How to on the Olson 30

Burnish a Vinylester Bottom, like Baltoplate or VC-17

  1. Spray on 2 coats of Baltoplate and let dry.
  2. Wet sand with 400 grit sandpaper (knock off the rough spots only).
  3. Bronze wool polish the surface (I forget the wool grade recommended). [ed. Do not use steel wool, as any little flakes will end up rusting.]
  4. Finish by burnishing with a piece of hardwood that has had the end ‘fired’ - ie you take a piece of maple flooring, cut an angled tip on it.
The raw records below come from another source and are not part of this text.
(* ===== verification/Routes.v ===== *)
(** * Nested routes

    Models [router/src/matching/nested/mod.rs], [nested/tuples.rs], the
    [RouteDefs] of [matching/mod.rs] and the order of [ssr_mode.rs]: how a tree
    of route definitions is matched against a path and how it lists the routes
    that it stands for.  The views and data of a route are left out. *)

From Stdlib Require Import Ascii.
From stdpp Require Import base list strings gmap sets countable finite.
From S2P Require Import Prelude RustStr RouteMatch.

Inductive Method := Get_ | Post | Put | Delete | Patch.

#[global] Instance Method_eq_dec : EqDecision Method.
Proof. solve_decision. Defined.
Definition Method_code (m : Method) : nat :=
  match m with Get_ => 0 | Post => 1 | Put => 2 | Delete => 3 | Patch => 4 end.
Definition Method_decode (n : nat) : Method :=
  match n with 0 => Get_ | 1 => Post | 2 => Put | 3 => Delete | _ => Patch end.
#[global] Instance Method_countable : Countable Method.
Proof. refine (inj_countable' Method_code Method_decode _). by intros []. Defined.

Section routes.
(** [RegenerationFn] is a function pointer of the application. *)
Context {R : Type}.

(** [SsrMode]; of a [StaticRoute] only the regeneration function is kept. *)
Inductive SsrMode :=
| OutOfOrder
| PartiallyBlocked
| InOrder
| Async
| StaticMode (regenerate : option R).

(** The derived order: by variant, all [StaticRoute]s being equal. *)
Definition ssr_rank (m : SsrMode) : nat :=
  match m with
  | OutOfOrder => 0 | PartiallyBlocked => 1 | InOrder => 2 | Async => 3 | StaticMode _ => 4
  end.
Definition ssr_gt (a b : SsrMode) : bool := ssr_rank b <? ssr_rank a.

Record GeneratedRouteData := mkGenerated {
  gr_segments : list PathSegment;
  gr_ssr_mode : SsrMode;
  gr_methods : gset Method;
  gr_regenerate : list R;
}.

(** The implementations of [MatchNestedRoutes]: [()], [NestedRoute], the tuples
    whose matches are tagged with the position that matched, and [(A,)] and
    [StaticVec], whose matches are not. *)
Inductive routes :=
| RUnit
| RNode (id : N) (segments : segment) (children : option routes)
    (methods : gset Method) (ssr_mode : SsrMode)
| RTuple (l : list routes)
| RVec (l : list routes).

(** [NestedMatch] and the [Either] types *)
Inductive route_match :=
| MUnit
| MNode (id : N) (matched : str) (params : params_t) (child : option route_match)
| MEither (nth : nat) (m : route_match).

(** [NestedRoute::new]: ids come from the counter [ROUTE_ID], a [u16]. *)
Definition NestedRoute_new (path : segment) (ROUTE_ID : N) : routes * N :=
  (RNode ROUTE_ID path None {[ Get_ ]} OutOfOrder, ((ROUTE_ID + 1) mod 65536)%N).
Definition NestedRoute_child (r child : routes) : routes :=
  match r with
  | RNode id segments _ methods mode => RNode id segments (Some child) methods mode
  | _ => r
  end.
Definition NestedRoute_ssr_mode (mode : SsrMode) (r : routes) : routes :=
  match r with
  | RNode id segments children methods _ => RNode id segments children methods mode
  | _ => r
  end.

(** ** [MatchInterface] and [MatchParams] *)

Fixpoint as_id (m : route_match) : N :=
  match m with MUnit => 0%N | MNode id _ _ _ => id | MEither _ m => as_id m end.
Fixpoint as_matched (m : route_match) : str :=
  match m with MUnit => [] | MNode _ matched _ _ => matched | MEither _ m => as_matched m end.
Fixpoint to_params (m : route_match) : params_t :=
  match m with MUnit => [] | MNode _ _ params _ => params | MEither _ m => to_params m end.
Fixpoint match_child (m : route_match) : option route_match :=
  match m with
  | MUnit => None
  | MNode _ _ _ child => child
  | MEither n m => MEither n <$> match_child m
  end.

(** ** Matching *)

Abbreviation matcher := (str → outcome (option (N * route_match) * str)).

(** The whole path has been used, up to a trailing slash. *)
Definition used_up (remaining : str) : bool :=
  bool_decide (remaining = []) || bool_decide (remaining = [slash]).
#[global] Arguments used_up : simpl never.

(** The start of the function [inner] of [NestedRoute::match_nested]: the child,
    what it leaves, and whether it is a fallback.  Where the route is optional
    and its children do not match behind it, they are matched against the whole
    path. *)
Definition match_children (this_was_optional : bool) (path remaining : str)
    (children : option matcher) : outcome (option (option route_match * str * bool)) :=
  match children with
  | None => Ok (Some (None, remaining, false))
  | Some children =>
      x ← children remaining;
      match x.1 with
      | Some (_, child) => Ok (Some (Some child, x.2, false))
      | None =>
          if this_was_optional then
            y ← children path;
            match y.1 with
            | Some (_, child) => Ok (Some (Some child, y.2, true))
            | None => Ok None
            end
          else Ok None
      end
  end.

(** The end of [inner]: after a fallback, the params are parsed again without
    the part of the path that the child matched. *)
Definition match_inner (this_was_optional : bool) (path remaining : str) (segments : segment)
    (children : option matcher) (ps : params_t) :
    outcome (option (option route_match * str * params_t)) :=
  c ← match_children this_was_optional path remaining children;
  match c with
  | None => Ok None
  | Some (child, remaining, was_optional_fallback) =>
      if used_up remaining then
        p ← (if (was_optional_fallback : bool) then
               let matched := match child with Some m => as_matched m | None => [] end in
               let rematch := trim_end_str (matched ++ remaining) path in
               new_partial ← test segments rematch;
               Ok (match new_partial with Some m => Some (params m) | None => None end)
             else Ok (Some ps));
        Ok (match p with
            | None => None
            | Some p =>
                Some (child, remaining,
                      p ++ match child with Some m => to_params m | None => [] end)
            end)
      else Ok None
  end.

(** The first alternative that matches. *)
Fixpoint first_match (wrap : nat → route_match → route_match) (nth : nat) (l : list matcher)
    (path : str) : outcome (option (N * route_match) * str) :=
  match l with
  | [] => Ok (None, path)
  | f :: l =>
      x ← f path;
      match x with
      | (Some (id, matched), remaining) => Ok (Some (id, wrap nth matched), remaining)
      | (None, _) => first_match wrap (S nth) l path
      end
  end.

Fixpoint match_nested (r : routes) (path : str) :
    outcome (option (N * route_match) * str) :=
  match r with
  | RUnit => Ok (Some (0%N, MUnit), path)
  | RNode id segments children _ _ =>
      partial_match ← test segments path;
      match partial_match with
      | None => Ok (None, path)
      | Some partial_match =>
          x ← match_inner (optional segments) path (remaining partial_match) segments
                (match children with Some c => Some (match_nested c) | None => None end)
                (params partial_match);
          Ok (match x with
              | None => (None, path)
              | Some (child, remaining, ps) =>
                  (Some (id, MNode id (matched partial_match) ps child), remaining)
              end)
      end
  | RTuple l => first_match MEither 0 (map match_nested l) path
  | RVec l => first_match (λ _ m, m) 0 (map match_nested l) path
  end.

(** [MatchNestedRoutes::optional] *)
Fixpoint routes_optional (r : routes) : bool :=
  match r with
  | RUnit => false
  | RNode _ segments children _ _ =>
      optional segments && match children with Some c => routes_optional c | None => true end
  | RTuple l | RVec l => forallb routes_optional l
  end.

(** ** [generate_routes] *)

(** A child's route below its parent: the more restrictive mode is used. *)
Definition extend_route (segments : list PathSegment) (mode : SsrMode) (methods : gset Method)
    (regenerate : list R) (child : GeneratedRouteData) : GeneratedRouteData :=
  mkGenerated (segments ++ gr_segments child)
    (if ssr_gt (gr_ssr_mode child) mode then gr_ssr_mode child else mode)
    (methods ∪ gr_methods child)
    (regenerate ++ gr_regenerate child).

Fixpoint generate_routes (r : routes) : list GeneratedRouteData :=
  match r with
  | RUnit => [mkGenerated [PUnit] OutOfOrder ∅ []]
  | RNode _ segments children methods mode =>
      let segment_routes := generate_path segments [] in
      let regenerate := match mode with
                        | StaticMode (Some regenerate) => [regenerate]
                        | _ => []
                        end in
      match children with
      | None => [mkGenerated segment_routes mode methods regenerate]
      | Some children =>
          map (extend_route segment_routes mode methods regenerate) (generate_routes children)
      end
  | RTuple l | RVec l => mjoin (map generate_routes l)
  end.

(** ** [RouteDefs] *)

Record RouteDefs := mkRouteDefs {
  rd_base : option str;
  rd_children : routes;
}.

(** The path below the base, which must end at the end of a segment. *)
Definition strip_base (base : option str) (path : str) : option str :=
  match base with
  | None => Some path
  | Some base =>
      let base := trim slash base in
      if bool_decide (base = []) then Some path
      else
        match strip_prefix base (trim_start slash path) with
        | None => None
        | Some rest =>
            if bool_decide (rest = []) || starts_with_char slash rest then Some rest else None
        end
  end.

Definition match_route (d : RouteDefs) (path : str) : outcome (option route_match) :=
  match strip_base (rd_base d) path with
  | None => Ok None
  | Some path =>
      x ← match_nested (rd_children d) path;
      Ok (match x with
          | (None, _) => None
          | (Some matched, remaining) => if used_up remaining then Some matched.2 else None
          end)
  end.
End routes.

Arguments SsrMode : clear implicits.
Arguments routes : clear implicits.
Arguments GeneratedRouteData : clear implicits.
Arguments RouteDefs : clear implicits.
Then stick that tip into live coals (or hit it with a blowtorch) until it gets a layer of charcoal on it. Rub away the charcoal by rubbing against a hard and smooth surface (like a piece of slate). Then use that on the BaltoPlate.


The wool and the burnishing should only be done in Fore/Aft motion.

The idea that you only need to polish the first 6 feet of hull and forward 1/3 of the keel because of Reynolds numbers - is an old wives tale. It is based on drag models scaled up from hull testing in drag tanks. Turns out that Reynolds numbers don’t scale that way - especially in ‘surface boundary’ environments.

We found on the J-24, that going to 1600 grit (on a vinylester epoxy bottom) for the whole keel and rudder, and the forward 2/3 of the boat, made a noticeable difference.